Holland.—In 1901 a Public Health and a Housing Act were passed, and these two embody most of the features of housing reform adopted in other countries. The first provides for a general sanitary service under the Ministry of the Interior. The second ordains that local authorities shall frame by-laws for building and for the maintenance and proper use of dwellings; that they shall inspect existing dwellings, order improvements or repairs or demolition; empowers them to take land compulsorily for the purposes of the act, to prohibit building or rebuilding on sites reserved for public purposes and to make grants or loans to societies or companies operating exclusively for the improvement of working-class dwellings. If they fail to make by-laws the provincial authorities may take action. Land buying with a view to extensions has been adopted by a number of municipalities including Amsterdam, Rotterdam, Utrecht and other important towns, and the practice is increasing. Amsterdam has also begun the systematic planning of extensions. There has been a little municipal building in some small places, but it is on an insignificant scale; the tendency is rather to favour societies of public utility as in France, Germany and Belgium. The new laws are too recent to have had much effect and housing reform is as yet in an early stage. Rents are high in the large towns, namely, 1 room 1s. 8d. to 3s.; 2 rooms 2s. 6d. to 5s.; 3 rooms 3s. 6d. to 6s; 4 rooms 4s. 2d. to 7s.

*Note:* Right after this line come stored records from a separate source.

Lemma lock_mutual_exclusion_witness :
  fresh_base (∅ : gset path) /\ xdist_config race_cfg /\
  lock_holders (s_workers (run_schedule race_schedule race_session)) =
    (if fs_exists lock_dir (s_fs (run_schedule race_schedule race_session)) then 1 else 0)%nat.
Proof.
  split_and!; [apply fresh_base_empty | apply xdist_race_cfg |].
  exact (lock_mutual_exclusion ∅ None race_cfg _ fresh_base_empty xdist_race_cfg
           (reachable_run_schedule race_session race_schedule)).
Defined.

Lemma lock_holder_unique_witness :
  exists w, s_workers (run_schedule [0; 0] race_session) !! 0 = Some w /\
    holds_lock w = true /\ 0 = 0.
Proof.
  destruct (s_workers (run_schedule [0; 0] race_session) !! 0) as [w|] eqn:E;
    pose proof E as E'; vm_compute in E'; [|discriminate E'].
  assert (Hh : holds_lock w = true) by (injection E' as <-; reflexivity).
  exists w. split_and!; [done | done |].
  exact (lock_holder_unique ∅ None race_cfg _ 0 0 w w fresh_base_empty xdist_race_cfg
           (reachable_run_schedule _ _) E E Hh Hh).
Defined.

(** ** Publication of the port *)

(** [int(f"port-{p}".split("-")[-1]) == p] for every port [p >= 0]. *)
Lemma parse_port_name p : (0 <= p)%Z -> parse_port (port_name p) = Ok p.
Proof.
  intros Hp. unfold parse_port, port_name.
  replace («"port-"» ++ str_of_Z p) with («"port"» ++ 45%Z :: str_of_Z p) by reflexivity.
  rewrite split_last_app_sep; [apply py_int_str_of_Z|].
  unfold str_of_Z. destruct (Z.ltb_spec p 0); [lia|]. apply digits_of_N_no_dash.
Qed.

(** C13: the port round trip of the rendezvous: the follower's
    [int(name.split("-")[-1])] gives back the [p] of the owner's
    [f"port-{p}"] exactly when [p >= 0]; for a negative [p] it reads
    [-p]. *)
Theorem port_name_roundtrip p : parse_port (port_name p) = Ok p <-> (0 <= p)%Z.
Proof.
  split; [|apply parse_port_name]. intros Hp. destruct (Z.ltb_spec p 0) as [Hn|]; [|done].
  exfalso. unfold parse_port, port_name, str_of_Z in Hp. rewrite (proj2 (Z.ltb_lt _ _) Hn) in Hp.
  rewrite split_last_app_sep in Hp by apply digits_of_N_no_dash.
  pose proof (py_int_str_of_Z (- p)) as Hq. unfold str_of_Z in Hq.
  rewrite (proj2 (Z.ltb_ge _ _)) in Hq by lia. rewrite Hq in Hp. injection Hp. lia.
Qed.
(** ** A schedule that serves every worker *)

Lemma run_schedule_app `{FileSystem F} sched1 sched2 (s : session F) :
  run_schedule (sched1 ++ sched2) s = run_schedule sched2 (run_schedule sched1 s).
Proof. unfold run_schedule. apply fold_left_app. Qed.

(** Running worker [j] alone [n] times is [n] steps of [iter_worker]. *)
Lemma run_schedule_iter `{FileSystem F} n j w (s : session F) :
  s_workers s !! j = Some w ->
  run_schedule (replicate n j) s =
    let '(fs', run', w') := iter_worker n (s_env_url s) (s_fs s) (s_running s) w in
    {| s_fs := fs'; s_running := run'; s_env_url := s_env_url s;
       s_workers := <[j:=w']> (s_workers s) |}.
Proof.
  revert s w. induction n as [|n IH]; intros s w Hj.
  - destruct s. simpl in *. by rewrite list_insert_id.
  - cbn [replicate]. unfold run_schedule. cbn [fold_left].
    change (fold_left _ (replicate n j) ?s') with (run_schedule (replicate n j) s').
    unfold sys_step. rewrite Hj, iter_worker_S.
    destruct (step_worker (s_env_url s) (s_fs s) (s_running s) w) as [[fs1 run1] w1] eqn:Hs.
    rewrite (IH _ w1);
      [|cbn [s_workers]; apply list_lookup_insert_Some; left; split_and!; [done..|by eapply lookup_lt_Some]].
    cbn [s_env_url s_fs s_running s_workers].
    destruct (iter_worker n _ fs1 run1 w1) as [[fs2 run2] w2].
    by rewrite list_insert_insert_eq.
Qed.

Section Liveness.
Context `{FileSystemLaws F}.
Variable p : Z.
Hypothesis Hp : (0 <= p)%Z.

Lemma port_name_not_test u : port_name p <> «"test-"» ++ u.
Proof. intros Heq. apply (port_prefix_not_test u). rewrite <- Heq. by eexists. Qed.

(** A token added to [lock_dir]. *)
Lemma fs_served_token us u (fs fs' : F) :
  fs_served p us fs -> fs_mkdir (lock_dir ++ [«"test-"» ++ u]) fs = Ok fs' ->
  fs_served p (u :: us) fs'.
Proof.
  intros [Hl He] Hm. split; [by rewrite (mkdir_child_lock _ _ _ Hm)|].
  apply fs_mkdir_Ok in Hm as (_ & _ & Hq). intros n. rewrite Hq, He.
  destruct (decide (n = «"test-"» ++ u)) as [->|Hne].
  - rewrite bool_decide_eq_true_2 by done. symmetry. apply bool_decide_eq_true_2.
    right. left.
  - rewrite bool_decide_eq_false_2 by (intros Heq; apply app_inj_tail in Heq as [_ ?]; done).
    apply bool_decide_ext. cbn [map]. rewrite elem_of_cons. naive_solver.
Qed.

(** While the port is published, a follower's glob sees [port_name p]
    first. *)
Lemma fs_served_glob us (fs : F) :
  fs_served p us fs -> exists l, fs_glob lock_dir «"port-"» fs = port_name p :: l.
Proof.
  intros [_ He].
  assert (Hin : port_name p ∈ fs_glob lock_dir «"port-"» fs).
  { apply fs_glob_spec. rewrite He, bool_decide_eq_true_2 by (by left). split; [done|]. by eexists. }
  destruct (fs_glob lock_dir «"port-"» fs) as [|n l] eqn:Hg; [by apply not_elem_of_nil in Hin|].
  exists l. f_equal. assert (Hn : n ∈ fs_glob lock_dir «"port-"» fs) by (rewrite Hg; left).
  apply fs_glob_spec in Hn as [Hn Hpre]. rewrite He in Hn. apply bool_decide_eq_true in Hn.
  destruct Hn as [->|(u & -> & _)%list_elem_of_fmap]; [done|]. by apply port_prefix_not_test in Hpre.
Qed.

Lemma lock_dir_child_inj a b : lock_dir ++ [a] = lock_dir ++ [b] <-> a = b.
Proof. split; [intros Heq; by apply app_inj_tail in Heq as [_ ?] | by intros ->]. Qed.

Lemma needs_lock_pc pc w : needs_lock (set_pc pc w) = needs_lock w.
Proof. by destruct w. Qed.

Lemma needs_lock_owns b w : needs_lock (set_owns b w) = needs_lock w.
Proof. by destruct w. Qed.

Ltac step1 :=
  rewrite iter_worker_S; unfold step_worker at 1;
  cbn [w_pc w_id w_uuid w_start w_port w_owns_lock w_proc set_pc set_owns set_proc set_port_url
       ]; repeat (rewrite needs_lock_pc || rewrite needs_lock_owns).
(* ===== verification/Ports.v ===== *)
(** * [get_an_unused_port] over a model of the socket layer

    [utils.py] lines 186-193: open a TCP socket, bind it to
    [("127.0.0.1", 0)] so that the kernel picks a free ephemeral port,
    [listen(1)], read the port with [getsockname()[1]], [close()] and
    return the port.  [Vnu.v] takes the result as the oracle
    [bind_any]; here the sockets are a state ([sockets]: the port each
    open descriptor is bound to, the listening ones, the next
    descriptor) and the kernel's choice is the interface
    [EphemeralPorts] with its laws ([EphemeralPortsLaws]): a free port
    of the range [eph_lo..eph_hi] when there is one.  [linux_ports] is an
    instance (the default range 32768-60999, lowest free port first).

    The theorems: the port is in the ephemeral range and was free; the
    call leaves the set of ports in use as it found it, so nothing keeps
    the port for the server that will bind it later (the race the
    docstring admits; two calls may return the same port); and a free
    port in the range makes the call return.  [launch_world] and [world_io] put the vnu
    child's own [bind] and another process's on the same socket state:
    when the other process wins the port, the readiness probe of
    [wait_for_vnu_to_start] is still answered and the launch reports a
    server that is not the child. *)

From S2P Require Import Prelude PyStr Vnu FileSystem Rendezvous Session.
(** Without a minus sign the scanner gives no negative number. *)
Lemma precise_xstrtod_nonneg (l : list ascii) (q : Q) (b : bool) :
  (read_sign (skip_space l)).1 = false ->
  precise_xstrtod l = Some (q, b) -> (0 <= q)%Q.
Proof.
  unfold precise_xstrtod. intros Hs.
  destruct (read_sign (skip_space l)) as [negative l1]. cbn [fst] in Hs. subst negative.
  pose proof (read_digits_nonneg l1 0 0 0 (Qle_refl 0)) as Hd.
  destruct (read_digits 0 0 0 l1) as [[[n nd] ex] l2]. cbn [fst] in Hd.
  assert (Hpoint : forall n' nd' ex' sp l',
             (0 <= n')%Q ->
             (if (nd' =? 0)%nat then None
              else
                let '(exponent, seen_exp, l0) := read_exponent ex' l' in
                let x := scale10 n' exponent in
                if is_inf x then None
                else match skip_space l0 with
                     | [] => Some (fin x, negb sp && negb seen_exp)
                     | _ :: _ => None
                     end) = Some (q, b) -> (0 <= q)%Q).
  { intros n' nd' ex' sp l' Hn' H.
    destruct (nd' =? 0)%nat; [discriminate|].
    destruct (read_exponent ex' l') as [[exponent seen_exp] l0].
    cbv zeta in H.
    pose proof (scale10_not_negative n' exponent Hn') as Hx.
    destruct (scale10 n' exponent) as [x| |]; simpl in H; try discriminate.
    destruct (skip_space l0); [|discriminate]. injection H as <- _. exact Hx. }
  destruct l2 as [|c l3]; [apply Hpoint; exact Hd|].
  destruct (is_dot c); [|apply Hpoint; exact Hd].
  pose proof (read_decimals_nonneg l3 n nd 0 Hd) as Hm.
  destruct (read_decimals n nd 0 l3) as [[[m nd'] k] l4]. cbn [fst] in Hm.
  apply Hpoint. exact Hm.
Qed.

Lemma parse_stripped_not_negative (t : string) :
  match parse_cell (Str (strip_non_numeric t)) with
  | PNull => True
  | PFloat x => not_negative x
  | PInt _ f => not_negative f
  end.
Proof.
  unfold parse_cell. rewrite floatify_stripped.
  destruct (precise_xstrtod _) as [[q b]|] eqn:E; [|exact I].
  assert (Hq : (0 <= q)%Q).
  { apply (precise_xstrtod_nonneg _ q b) in E; [exact E|].
    rewrite chars_strip.
    pose proof (kept_filter_kept (list_ascii_of_string t)) as Hk.
    assert (Hh : match filter (fun c => kept c = true) (list_ascii_of_string t) with
                 | [] => True | c :: _ => kept c = true end)
      by (destruct Hk; done).
    by rewrite skip_space_kept, read_sign_kept. }
  simpl. destruct b; exact Hq.
Qed.

Lemma fmul_1000_not_negative (x : float64) :
  not_negative x -> missing_or_int_or_nonneg (fmul x 1000).
Proof.
  intros Hx. unfold fmul.
  assert (E : float_of_int 1000 = Fin (inject_Z 1000)) by (apply round64_int; lia).
  rewrite E. destruct x as [q| |]; [|exact I | destruct Hx].
  simpl. apply round64_not_negative, Qmult_le_0_compat; [exact Hx | discriminate].
Qed.

Lemma as_float_stripped_not_negative (c : cell) :
  match as_float (parse_cell (str_replace_cell c)) with
  | NaN => True
  | Num x => not_negative x
  | _ => False
  end.
Proof.
  destruct c as [|x|s|z]; try exact I. cbn [str_replace_cell].
  pose proof (parse_stripped_not_negative s) as H.
  destruct (parse_cell (Str (strip_non_numeric s))); exact H.
Qed.

Lemma forallb_is_int_elem (l : list cell) (c : cell) :
  forallb is_int l = true -> c ∈ l -> is_int c = true.
Proof.
  induction l as [|a l IH]; intros H Hc; [by apply elem_of_nil in Hc|].
  cbn [forallb] in H. apply andb_prop in H as [Ha Hl].
  apply elem_of_cons in Hc as [->|Hc]; [exact Ha | by apply IH].
Qed.

(** After the income cell a cell is missing, or an int, or a float that
    is not negative. *)
Lemma normalize_income_not_negative (l : list cell) :
  Forall missing_or_int_or_nonneg (normalize_income l).
Proof.
  unfold normalize_income. cbv zeta. unfold to_numeric.
  destruct (seen_float (parse_cell <$> str_replace l)) eqn:Hsf.
  - assert (Hk : numeric_kind (as_float <$> (parse_cell <$> str_replace l)) = KFloat).
    { unfold numeric_kind. destruct (str_replace l) as [|c r]; [reflexivity|].
      rewrite !fmap_cons. cbn [forallb]. by destruct (parse_cell c). }
    rewrite Hk. unfold str_replace. rewrite <- !list_fmap_compose.
    apply Forall_fmap, Forall_forall. intros c _. cbn [compose].
    pose proof (as_float_stripped_not_negative c) as H.
    destruct (as_float (parse_cell (str_replace_cell c))) as [|x|s|z]; try done.
    cbn [mul_cell]. by apply fmul_1000_not_negative.
  - unfold seen_float in Hsf. apply orb_false_elim in Hsf as [Hff _].
    pose proof (as_int_all_int _ Hff) as Hall.
    destruct (as_int <$> (parse_cell <$> str_replace l)) as [|c0 t0] eqn:Et; [constructor|].
    rewrite <- Et in *.
    assert (Hne : as_int <$> (parse_cell <$> str_replace l) <> [])
      by (rewrite Et; discriminate).
    pose proof (numeric_kind_int _ Hne Hall) as Hk.
    pose proof (mul_all_int _ 1000 _ Hk eq_refl eq_refl Hall) as Hm.
    apply Forall_forall. intros c Hc.
    pose proof (forallb_is_int_elem _ c Hm Hc) as Hi.
    by destruct c.
Qed.

(** X10.  After the two statements of the income cell, every cell of the
    column is missing, or an int, or a float that is not negative: signs
    and exponent letters are deleted with the other characters before the
    parse, so no text gives a negative float.  (Ints occur when the whole
    column comes out as ints, and there the product can wrap around.)  A
    cell that already held a number when the cell ran is missing
    afterwards, since the [.str] methods answer NaN for it. *)
Theorem X10_income_cell_leaves_no_negative_float :
  forall (col : string) (df df' : DataFrame) (s : Series),
    getitem col df = Ok s ->
    run (normalize_numeric_text col 1000) df = Ok df' ->
    exists l',
      column_values col df' = Some l'
      /\ length l' = length (values s)
      /\ Forall missing_or_int_or_nonneg l'
      /\ (forall i x, values s !! i = Some (Num x) -> l' !! i = Some NaN)
      /\ (forall i z, values s !! i = Some (Int z) -> l' !! i = Some NaN)
      /\ (forall i, values s !! i = Some NaN -> l' !! i = Some NaN).
Proof.
  intros col df df' s Hg H.
  exists (normalize_income (values s)).
  split; [by eapply normalize_numeric_text_values|].
  split.
  { unfold normalize_income, str_replace. cbv zeta.
    by rewrite length_fmap, to_numeric_length, length_fmap. }
  split; [apply normalize_income_not_negative|].
  assert (Hnone : forall i c, values s !! i = Some c -> is_str c = false ->
                              normalize_income (values s) !! i = Some NaN).
  { intros i c Hi Hc. unfold normalize_income. cbv zeta.
    assert (Hs : str_replace (values s) !! i = Some NaN).
    { unfold str_replace. rewrite list_lookup_fmap, Hi. by destruct c. }
    by rewrite list_lookup_fmap, (to_numeric_lookup_null_cell _ _ Hs). }
  split; [intros i x Hi; by apply (Hnone i (Num x))|].
  split; [intros i z Hi; by apply (Hnone i (Int z)) | intros i Hi; by apply (Hnone i NaN)].
Qed.

Lemma X10_income_cell_leaves_no_negative_float_witness :
  exists df' l',
    run (normalize_numeric_text "pay" 1000)
        (DataFrame_of_dict [("pay", [Str "-5"; Str "1e3"; Num (of_int 7)])]) = Ok df'
    /\ column_values "pay" df' = Some l'
    /\ Forall missing_or_int_or_nonneg l'
    /\ l' !! 2%nat = Some NaN.
Proof.
  destruct (run (normalize_numeric_text "pay" 1000)
              (DataFrame_of_dict [("pay", [Str "-5"; Str "1e3"; Num (of_int 7)])]))
    as [df'|e] eqn:H; [|vm_compute in H; discriminate].
  destruct (X10_income_cell_leaves_no_negative_float "pay"
              (DataFrame_of_dict [("pay", [Str "-5"; Str "1e3"; Num (of_int 7)])]) df'
              (mkSeries Object [Str "-5"; Str "1e3"; Num (of_int 7)]) eq_refl H)
    as (l' & Hl' & _ & Hall & Hnum & _).
  exists df', l'. split; [reflexivity|]. split; [exact Hl'|]. split; [exact Hall|].
  exact (Hnum 2%nat (of_int 7) eq_refl).
Defined.
(** * fpv_energy_scan.py: a shallow embedding of the scan / confirm loop

    Python floats are modelled as rationals [Q] (NaN and infinities are
    outside the model); a text ([str]) as the UTF-8 encoding of its
    characters in a [String.string], the classifier's output being decoded
    as UTF-8.  Library calls whose
    behaviour is not this repository's code ([json.loads], [float] on a
    string, the SDR pipeline, the subprocess, the ZMQ sockets) are inputs:
    section variables or an environment record of outcomes.  Printed lines
    are recorded as structured log events rather than formatted text. *)

From Stdlib Require Import String Ascii List ZArith QArith Bool Lia.
Import ListNotations.
Open Scope string_scope.

(** ** Constants (lines 36-90) *)

Definition RACE_BANDS_ALL_MHZ : list Z :=
  [ (* A *) 5865; 5845; 5825; 5805; 5785; 5765; 5745; 5725;
    (* B *) 5733; 5752; 5771; 5790; 5809; 5828; 5847; 5866;
    (* E *) 5705; 5685; 5665; 5645; 5885; 5905; 5925; 5945;
    (* F *) 5740; 5760; 5780; 5800; 5820; 5840; 5860; 5880;
    (* R *) 5658; 5695; 5732; 5769; 5806; 5843; 5880; 5917;
    (* L *) 5333; 5373; 5413; 5453; 5493; 5533; 5573; 5613;
    (* X *) 4990; 5020; 5050; 5080; 5110; 5140; 5170; 5200 ]%Z.

Definition EXTRA_59_MHZ : list Z := [5935; 5940; 5943; 5950]%Z.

Italy.—A Housing of the Working Classes Act was passed in 1903, to promote the improvement and provision of workmen’s dwellings. Municipalities have the power to purchase land compulsorily for housing purposes and also to build workmen’s dwellings. A few towns, of which Milan is one, have done so. There are building regulations relating to the area and height of rooms and the thickness of walls. The antiquity of the Italian towns and the great quantity of old and insanitary building make housing improvement a very difficult matter. La Società Umanitaria, a benevolent trust founded by Prosper Loria of Milan in 1902, has taken up this subject among others and has built two model tenements, housing 2000 persons.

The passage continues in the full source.